Before we continue with the list of things you need to do before September 30 — the date you have set as departure for Bogotá to begin your career as a freelance foreign correspondent — let’s talk briefly about money. You don’t have enough of it, and you’re going to need plenty. So, as you write “Depart for Bogotá” on your calendar for September 30, say goodbye to restaurant meals, three-dollar cups of coffee, movies, and other luxuries. It is time to start living on the bone. Cook* and make your coffee at home. You’ll save a bundle. Move in with your parents if you have to. It won’t be defeat; it will be in service to that tyrant on the calendar. Get rid of your Netflix subscription and use the time you’d otherwise spend zoning out over movies to read books and academic journal articles about Colombia and Latin America. (A good start might be Open Veins of Latin America by Eduardo Galeano, which is an only-occasionally-stridently Marxist analysis of Latin America since the conquest. It will give you a good feel for the essential complaint that Latin America has with Europe and the United States, a complaint that is reflected to this day in much of the region’s politics and economics.) Every time you deny yourself something — that latte, dinner at the hip new place on the corner, etc. — will be a fresh reminder that you’re leaving for Bogotá on September 30, further cementing the plan into reality.**
Stop driving your car to save money on insurance and gasoline, and get yourself a bicycle and a transit pass (if you’re lucky enough to live in a place with transit) instead. In fact, unless it’s a beloved and irreplaceable heirloom, this would be an excellent time to sell the car altogether. You can’t take it to Bogotá, storing it while you’re gone will be difficult and hard on the car itself, and by the time you come back who knows where you’ll be living? You might be a reporter for The New York Times by then, living in a city where you certainly won’t want or need a car. So ditch it, now, and put the money in a new bank account you call “Bogotá.”
You can use that time you’re saving by not watching movies and TV shows to get your Spanish back, if you’ve ever had it, or to start studying it. I know a Dutchman who taught himself really excellent Spanish in a matter of months by using the program Rosetta Stone. But he’s a Dutchman, with that preternatural knack for languages shared by his countrymen, so don’t necessarily expect the same results. If your Spanish is already solid, as it might be since you’ve chosen Latin America as the place you want to freelance, start on Portuguese. Brazil is a newsworthy place, and reporters who speak Portuguese are rarer, and therefore more valuable, than those who speak only Spanish.

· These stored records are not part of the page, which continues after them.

(* ===== verification/Ir.v ===== *)
(** [src/ir/ir.h] and the parts of [src/ir/ir.c] and [src/ir/verify.c] the
    scalar passes stand on: the SSA data, operand constructors, type queries
    and the verifier's type discipline (check 4).

    Names, source locations and diagnostic provenance are dropped: no scalar
    pass computes with them. A [u8]/[u32] field is a [Z]; [subop] is decoded
    where the C casts it. *)
From S2P Require Import Prelude.
#[local] Open Scope Z_scope.

(** ** Types *)
Inductive IrType :=
| IRT_I8 | IRT_I16 | IRT_I32 | IRT_I64 | IRT_F32 | IRT_F64 | IRT_F80 | IRT_F128
| IRT_PTR | IRT_V16I8 | IRT_V8I16 | IRT_V4I32 | IRT_V2I64 | IRT_V4F32 | IRT_V2F64
| IRT_VOID.
#[export] Instance IrType_eq_dec : EqDecision IrType.
Proof. solve_decision. Defined.

(** The enumeration order, which range tests and tables use. *)
Definition type_ord (t : IrType) : Z :=
  match t with
  | IRT_I8 => 0 | IRT_I16 => 1 | IRT_I32 => 2 | IRT_I64 => 3 | IRT_F32 => 4
  | IRT_F64 => 5 | IRT_F80 => 6 | IRT_F128 => 7 | IRT_PTR => 8 | IRT_V16I8 => 9
  | IRT_V8I16 => 10 | IRT_V4I32 => 11 | IRT_V2I64 => 12 | IRT_V4F32 => 13
  | IRT_V2F64 => 14 | IRT_VOID => 15
  end.
Definition ty_eqb (t u : IrType) : bool := bool_decide (t = u).

Definition ir_type_is_vector (t : IrType) : bool :=
  (type_ord IRT_V16I8 <=? type_ord t) && (type_ord t <=? type_ord IRT_V2F64).
Definition ir_type_is_vector_int (t : IrType) : bool :=
  (type_ord IRT_V16I8 <=? type_ord t) && (type_ord t <=? type_ord IRT_V2I64).
Definition ir_type_is_vector_float (t : IrType) : bool :=
  ty_eqb t IRT_V4F32 || ty_eqb t IRT_V2F64.
Definition ir_vector_elem_type (t : IrType) : IrType :=
  match t with
  | IRT_V16I8 => IRT_I8 | IRT_V8I16 => IRT_I16 | IRT_V4I32 => IRT_I32
  | IRT_V2I64 => IRT_I64 | IRT_V4F32 => IRT_F32 | IRT_V2F64 => IRT_F64
  | _ => IRT_VOID
  end.
Definition ir_vector_lanes (t : IrType) : Z :=
  match t with
  | IRT_V16I8 => 16 | IRT_V8I16 => 8 | IRT_V4I32 => 4 | IRT_V2I64 => 2
  | IRT_V4F32 => 4 | IRT_V2F64 => 2 | _ => 0
  end.

(** ** Opcodes *)
Inductive IrOp :=
| IR_IADD | IR_ISUB | IR_IMUL | IR_SDIV | IR_UDIV | IR_SREM | IR_UREM
| IR_AND | IR_OR | IR_XOR | IR_SHL | IR_LSHR | IR_ASHR
| IR_ICMP | IR_FCMP
| IR_FADD | IR_FSUB | IR_FMUL | IR_FDIV | IR_FNEG | IR_FABS
| IR_SEXT | IR_ZEXT | IR_TRUNC | IR_FPEXT | IR_FPTRUNC | IR_FPTOSI | IR_FPTOUI
| IR_SITOFP | IR_UITOFP | IR_BITCAST
| IR_ALLOCA | IR_LOAD | IR_STORE | IR_PTRADD | IR_MEMCPY | IR_MEMSET
| IR_CALL | IR_SELECT
| IR_VSPLAT | IR_VEXTRACT | IR_VREDUCE_ADD | IR_VREDUCE_MUL | IR_VREDUCE_AND
| IR_VREDUCE_OR | IR_VREDUCE_XOR
| IR_VA_START | IR_STACKSAVE | IR_STACKRESTORE | IR_ATOMICRMW | IR_CMPXCHG | IR_ASM
| IR_RET | IR_BR | IR_CONDBR | IR_SWITCH | IR_UNREACHABLE
| IR_VA_ARG | IR_VA_END | IR_VA_COPY.
#[export] Instance IrOp_eq_dec : EqDecision IrOp.
Proof. solve_decision. Defined.
Definition opc_eqb (o p : IrOp) : bool := bool_decide (o = p).

Inductive IrIcmp :=
| ICMP_EQ | ICMP_NE | ICMP_SLT | ICMP_SLE | ICMP_SGT | ICMP_SGE
| ICMP_ULT | ICMP_ULE | ICMP_UGT | ICMP_UGE.
#[export] Instance IrIcmp_eq_dec : EqDecision IrIcmp.
Proof. solve_decision. Defined.
Inductive IrFcmp :=
| FCMP_OEQ | FCMP_ONE | FCMP_OLT | FCMP_OLE | FCMP_OGT | FCMP_OGE | FCMP_ORD
| FCMP_UEQ | FCMP_UNE | FCMP_ULT | FCMP_ULE | FCMP_UGT | FCMP_UGE | FCMP_UNO.

(** The casts of [subop], and back. *)
Definition icmp_list : list IrIcmp :=
  [ICMP_EQ; ICMP_NE; ICMP_SLT; ICMP_SLE; ICMP_SGT; ICMP_SGE; ICMP_ULT; ICMP_ULE; ICMP_UGT; ICMP_UGE].
Definition fcmp_list : list IrFcmp :=
  [FCMP_OEQ; FCMP_ONE; FCMP_OLT; FCMP_OLE; FCMP_OGT; FCMP_OGE; FCMP_ORD; FCMP_UEQ; FCMP_UNE;
   FCMP_ULT; FCMP_ULE; FCMP_UGT; FCMP_UGE; FCMP_UNO].
Definition icmp_of (subop : Z) : option IrIcmp :=
  if subop <? 0 then None else icmp_list !! Z.to_nat subop.
Definition fcmp_of (subop : Z) : option IrFcmp :=
  if subop <? 0 then None else fcmp_list !! Z.to_nat subop.
Definition icmp_code (p : IrIcmp) : Z :=
  match p with
  | ICMP_EQ => 0 | ICMP_NE => 1 | ICMP_SLT => 2 | ICMP_SLE => 3 | ICMP_SGT => 4
  | ICMP_SGE => 5 | ICMP_ULT => 6 | ICMP_ULE => 7 | ICMP_UGT => 8 | ICMP_UGE => 9
  end.

(** ** Operands *)
Inductive IrOpKind := IROP_NONE | IROP_VALUE | IROP_ICONST | IROP_FCONST | IROP_SYMBOL | IROP_UNDEF.
#[export] Instance IrOpKind_eq_dec : EqDecision IrOpKind.
Proof. solve_decision. Defined.
Definition is_kind (k l : IrOpKind) : bool := bool_decide (k = l).

Record IrOperand := mkOp {
  o_kind : IrOpKind; o_type : IrType; o_argflags : Z; o_sym : Z; o_a : Z; o_b : Z;
}.
#[export] Instance IrOperand_eq_dec : EqDecision IrOperand.
Proof. solve_decision. Defined.

(** [(IrOperand){0}]; type 0 is [IRT_I8]. *)
Definition no_operand : IrOperand := mkOp IROP_NONE IRT_I8 0 0 0 0.
Definition ir_op_iconst (t : IrType) (v : Z) : IrOperand := mkOp IROP_ICONST t 0 0 (u64 v) 0.
Definition ir_op_fconst (t : IrType) (lo hi : Z) : IrOperand := mkOp IROP_FCONST t 0 0 lo hi.
Definition ir_op_symbol (t : IrType) (sym addend : Z) : IrOperand := mkOp IROP_SYMBOL t 0 sym (u64 addend) 0.
Definition ir_op_undef (t : IrType) : IrOperand := mkOp IROP_UNDEF t 0 0 0 0.

(** The provenance of a call argument belongs to its slot; [b] of an [fconst]
    is the high half of the value. *)
Definition ir_arg_carry_provenance (fresh old : IrOperand) : IrOperand :=
  mkOp (o_kind fresh) (o_type fresh) (o_argflags old) (o_sym fresh) (o_a fresh)
    (if is_kind (o_kind fresh) IROP_FCONST then o_b fresh else o_b old).

(** ** Instructions, blocks, functions *)
Definition IRF_NSW : Z := 8.

Record IrEdge := mkEdge { e_target : Z; e_args : list IrOperand; e_case : Z }.
(** [in_aux] is the union of [align] and [callee]. *)
Record IrInst := mkInst {
  in_op : IrOp; in_type : IrType; in_subop : Z; in_flags : Z; in_result : Z;
  in_aux : Z; in_ops : list IrOperand; in_edges : list IrEdge;
}.
Definition in_nops (i : IrInst) : Z := Z.of_nat (length (in_ops i)).
Definition in_nedges (i : IrInst) : Z := Z.of_nat (length (in_edges i)).
(** [in->ops[n]], where [nops] has been tested; no operand past the end. *)
Definition op_at (i : IrInst) (n : nat) : IrOperand := default no_operand (in_ops i !! n).

Definition set_ops (i : IrInst) (ops : list IrOperand) : IrInst :=
  mkInst (in_op i) (in_type i) (in_subop i) (in_flags i) (in_result i) (in_aux i) ops (in_edges i).
Definition set_edges (i : IrInst) (es : list IrEdge) : IrInst :=
  mkInst (in_op i) (in_type i) (in_subop i) (in_flags i) (in_result i) (in_aux i) (in_ops i) es.
Definition set_edge_args (e : IrEdge) (args : list IrOperand) : IrEdge :=
  mkEdge (e_target e) args (e_case e).

Inductive IrValDef := VDEF_NONE | VDEF_FPARAM | VDEF_BPARAM | VDEF_INST.
Record IrValInfo := mkVal { vi_type : IrType; vi_def_kind : IrValDef; vi_def_block : Z; vi_def_pos : Z }.
Record IrBlock := mkBlock { b_params : list Z; b_insts : list IrInst }.
Record IrFunc := mkFunc {
  f_ret : IrType; f_variadic : bool; f_param_vals : list Z;
  f_blocks : list IrBlock; f_vals : list IrValInfo;
  f_slots : list Z;  (* the addresses of [local_slots] *)
}.
Definition f_nvals (f : IrFunc) : Z := Z.of_nat (length (f_vals f)).
Definition f_nblocks (f : IrFunc) : Z := Z.of_nat (length (f_blocks f)).
Definition set_vals (f : IrFunc) (vals : list IrValInfo) : IrFunc :=
  mkFunc (f_ret f) (f_variadic f) (f_param_vals f) (f_blocks f) vals (f_slots f).
Definition set_blocks (f : IrFunc) (bs : list IrBlock) : IrFunc :=
  mkFunc (f_ret f) (f_variadic f) (f_param_vals f) bs (f_vals f) (f_slots f).

Definition ir_block (f : IrFunc) (b : Z) : option IrBlock :=
  if (b =? 0) || (f_nblocks f <? b) then None else f_blocks f !! Z.to_nat (b - 1).
Definition ir_value_type (vals : list IrValInfo) (v : Z) : IrType :=
  if (v =? 0) || (Z.of_nat (length vals) <? v) then IRT_VOID
  else match vals !! Z.to_nat (v - 1) with Some i => vi_type i | None => IRT_VOID end.
Definition ir_op_value (vals : list IrValInfo) (v : Z) : IrOperand :=
  mkOp IROP_VALUE (ir_value_type vals v) 0 0 v 0.

(** ** The typing rules of the opcodes, which the verifier checks *)
Definition is_terminator (o : IrOp) : bool :=
  match o with IR_RET | IR_BR | IR_CONDBR | IR_SWITCH | IR_UNREACHABLE => true | _ => false end.
Definition type_is_int (t : IrType) : bool := type_ord t <=? type_ord IRT_I64.
Definition type_is_float (t : IrType) : bool :=
  (type_ord IRT_F32 <=? type_ord t) && (type_ord t <=? type_ord IRT_F128).
Definition verify_int_width (t : IrType) : Z := Z.shiftl 8 (type_ord t).

Definition binop_types_ok (i : IrInst) (want_float : bool) : bool :=
  let t := in_type i in
  let operands := ty_eqb (o_type (op_at i 0)) t && ty_eqb (o_type (op_at i 1)) t in
  if ir_type_is_vector t then
    let legal :=
      if want_float then
        ir_type_is_vector_float t &&
        (opc_eqb (in_op i) IR_FADD || opc_eqb (in_op i) IR_FSUB || opc_eqb (in_op i) IR_FMUL ||
         opc_eqb (in_op i) IR_FDIV)
      else
        ir_type_is_vector_int t &&
        (opc_eqb (in_op i) IR_IADD || opc_eqb (in_op i) IR_ISUB || opc_eqb (in_op i) IR_AND ||
         opc_eqb (in_op i) IR_OR || opc_eqb (in_op i) IR_XOR ||
         (opc_eqb (in_op i) IR_IMUL && ty_eqb t IRT_V8I16)) in
    legal && operands
  else (if want_float then type_is_float t else type_is_int t) && operands.

(** [ret] and [variadic] are the function's. *)
Definition inst_types_ok (ret : IrType) (variadic : bool) (i : IrInst) : bool :=
  let t := in_type i in
  let t0 := o_type (op_at i 0) in let t1 := o_type (op_at i 1) in let t2 := o_type (op_at i 2) in
  let mem := match in_op i with
             | IR_ALLOCA | IR_LOAD | IR_STORE | IR_MEMCPY | IR_MEMSET => true | _ => false end in
  if mem && (13 <=? in_subop i) then false
  else
  match in_op i with
  | IR_IADD | IR_ISUB | IR_IMUL | IR_SDIV | IR_UDIV | IR_SREM | IR_UREM
  | IR_AND | IR_OR | IR_XOR | IR_SHL | IR_LSHR | IR_ASHR => binop_types_ok i false
  | IR_FADD | IR_FSUB | IR_FMUL | IR_FDIV => binop_types_ok i true
  | IR_FNEG | IR_FABS => (in_nops i =? 1) && type_is_float t && ty_eqb t0 t
  | IR_VSPLAT => ir_type_is_vector t && (in_nops i =? 1) && ty_eqb t0 (ir_vector_elem_type t)
  | IR_VEXTRACT =>
    (in_nops i =? 1) && ir_type_is_vector t0 && ty_eqb t (ir_vector_elem_type t0) &&
    (in_subop i <? ir_vector_lanes t0)
  | IR_VREDUCE_ADD | IR_VREDUCE_MUL | IR_VREDUCE_AND | IR_VREDUCE_OR | IR_VREDUCE_XOR =>
    let legal := match in_op i with
                 | IR_VREDUCE_ADD => ir_type_is_vector_int t0 || ir_type_is_vector_float t0
                 | IR_VREDUCE_MUL => ir_type_is_vector_float t0 || ty_eqb t0 IRT_V8I16
                 | _ => ir_type_is_vector_int t0
                 end in
    (in_nops i =? 1) && legal && ty_eqb t (ir_vector_elem_type t0)
  | IR_ICMP =>
    ty_eqb t IRT_I32 && ty_eqb t0 t1 && (type_is_int t0 || ty_eqb t0 IRT_PTR) && (in_subop i <=? 9)
  | IR_FCMP => ty_eqb t IRT_I32 && ty_eqb t0 t1 && type_is_float t0 && (in_subop i <=? 13)
  | IR_SEXT | IR_ZEXT =>
    type_is_int t0 && type_is_int t && (verify_int_width t0 <? verify_int_width t)
  | IR_TRUNC => type_is_int t0 && type_is_int t && (verify_int_width t <? verify_int_width t0)
  | IR_FPEXT => type_is_float t0 && type_is_float t && (type_ord t0 <? type_ord t)
  | IR_FPTRUNC => type_is_float t0 && type_is_float t && (type_ord t <? type_ord t0)
  | IR_FPTOSI | IR_FPTOUI => type_is_float t0 && type_is_int t
  | IR_SITOFP | IR_UITOFP => type_is_int t0 && type_is_float t
  | IR_BITCAST =>
    match t0, t with
    | IRT_I32, IRT_F32 | IRT_I64, IRT_F64 | IRT_F32, IRT_I32 | IRT_F64, IRT_I64
    | IRT_I64, IRT_PTR | IRT_PTR, IRT_I64 => true
    | _, _ => false
    end
  | IR_ALLOCA => ty_eqb t IRT_PTR && ty_eqb t0 IRT_I64
  | IR_LOAD => negb (ty_eqb t IRT_VOID) && ty_eqb t0 IRT_PTR
  | IR_STORE => ty_eqb t1 IRT_PTR
  | IR_PTRADD => ty_eqb t IRT_PTR && ty_eqb t0 IRT_PTR && ty_eqb t1 IRT_I64
  | IR_MEMCPY => ty_eqb t0 IRT_PTR && ty_eqb t1 IRT_PTR && ty_eqb t2 IRT_I64 && (in_subop i =? 1)
  | IR_MEMSET => ty_eqb t0 IRT_PTR && ty_eqb t1 IRT_I32 && ty_eqb t2 IRT_I64 && (in_subop i =? 1)
  | IR_SELECT => negb (ir_type_is_vector t) && ty_eqb t0 IRT_I32 && ty_eqb t1 t && ty_eqb t2 t
  | IR_VA_START => (in_nops i =? 1) && ty_eqb t0 IRT_PTR && variadic
  | IR_STACKSAVE => ty_eqb t IRT_PTR && (in_nops i =? 0)
  | IR_ATOMICRMW =>
    type_is_int t && (in_nops i =? 2) && ty_eqb t0 IRT_PTR && ty_eqb t1 t && (in_subop i <=? 5) &&
    Z.testbit (in_flags i) 1
  | IR_CMPXCHG =>
    type_is_int t && (in_nops i =? 3) && ty_eqb t0 IRT_PTR && ty_eqb t1 t && ty_eqb t2 t &&
    Z.testbit (in_flags i) 1
  | IR_STACKRESTORE => (in_nops i =? 1) && ty_eqb t0 IRT_PTR && negb (is_kind (o_kind (op_at i 0)) IROP_UNDEF)
  | IR_RET => if ty_eqb ret IRT_VOID then in_nops i =? 0 else (in_nops i =? 1) && ty_eqb t0 ret
  | IR_CONDBR => ty_eqb t0 IRT_I32
  | IR_SWITCH => type_is_int t0
  | _ => true
  end.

* If you would like some ideas about how to feed yourself cheaply — kitchen equipment you’ll need, how to shop, and some recipes, let me know at firstname.lastname@example.org
** Remember that “leaving for Bogotá” is shorthand for whatever unlikely reality you’re trying to make happen. But, if you’re trying to get a freelance career started and have any Spanish at all, setting yourself up as a freelance correspondent in Bogotá isn’t a half-bad idea.